■ Problem to solve ■
Lines from the one with "match dead with" through the end of the listing below are to be retyped exactly.
Data START
(** ** [LedgerDeltaImpl::checkAgainstDatabase] *)

Definition flushKey (k : LedgerKey) : M TW () :=
  onDelta (modify (fun w => set_entryCache (filter (fun p => p.1 <> k) (entryCache w)) w)).

(** [EntryHelperProvider::checkAgainstDatabase] *)
Definition checkEntry (e : LedgerEntry) : M TW () :=
  k ← LedgerEntryKey e;
  flushKey k;;
  d ← query;
  if bool_decide (entries d !! idOf k = Some e) then mret ()
  else throw (RuntimeError "Inconsistent state between objects: "%string).

(** [EntryHelperProvider::existsEntry]: the helpers of limits answer no. *)
Definition existsKey (k : LedgerKey) (L : gmap LedgerId LedgerEntry) : exn + bool :=
  match k with
  | KAccountLimits _ | KAccountTypeLimits _ | KStatisticsV2 _ => inr false
  | _ =>
      if bool_decide (key_type k = PAYMENT_REQUEST) then inl no_legacy_helper
      else inr (bool_decide (is_Some (L !! idOf k)))
  end.

Fixpoint checkLive (live : list LedgerEntry) : M TW () :=
  match live with [] => mret () | e :: live' => checkEntry e;; checkLive live' end.

Fixpoint checkDead (dead : list LedgerKey) : M TW () :=
  match dead with
  | [] => mret ()
  | k :: dead' =>
      d ← query;
      b ← lift (existsKey k (entries d));
      if (b : bool) then throw (RuntimeError "Inconsistent state ; entry should not exist in database: "%string)
      else checkDead dead'
  end.

Definition checkAgainstDatabase (a : nat) : M TW () :=
  if negb (PARANOID_MODE cfg) then mret ()
  else d ← onDelta (theDelta a); checkLive (getLiveEntries d);; checkDead (getDeadEntries d).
Data END
■ Output for this task ■
  match dead with
  | [] => mret ()
  | k :: dead' =>
      d ← query;
      b ← lift (existsKey k (entries d));
      if (b : bool) then throw (RuntimeError "Inconsistent state ; entry should not exist in database: "%string)
      else checkDead dead'
  end.

Definition checkAgainstDatabase (a : nat) : M TW () :=
  if negb (PARANOID_MODE cfg) then mret ()
  else d ← onDelta (theDelta a); checkLive (getLiveEntries d);; checkDead (getDeadEntries d).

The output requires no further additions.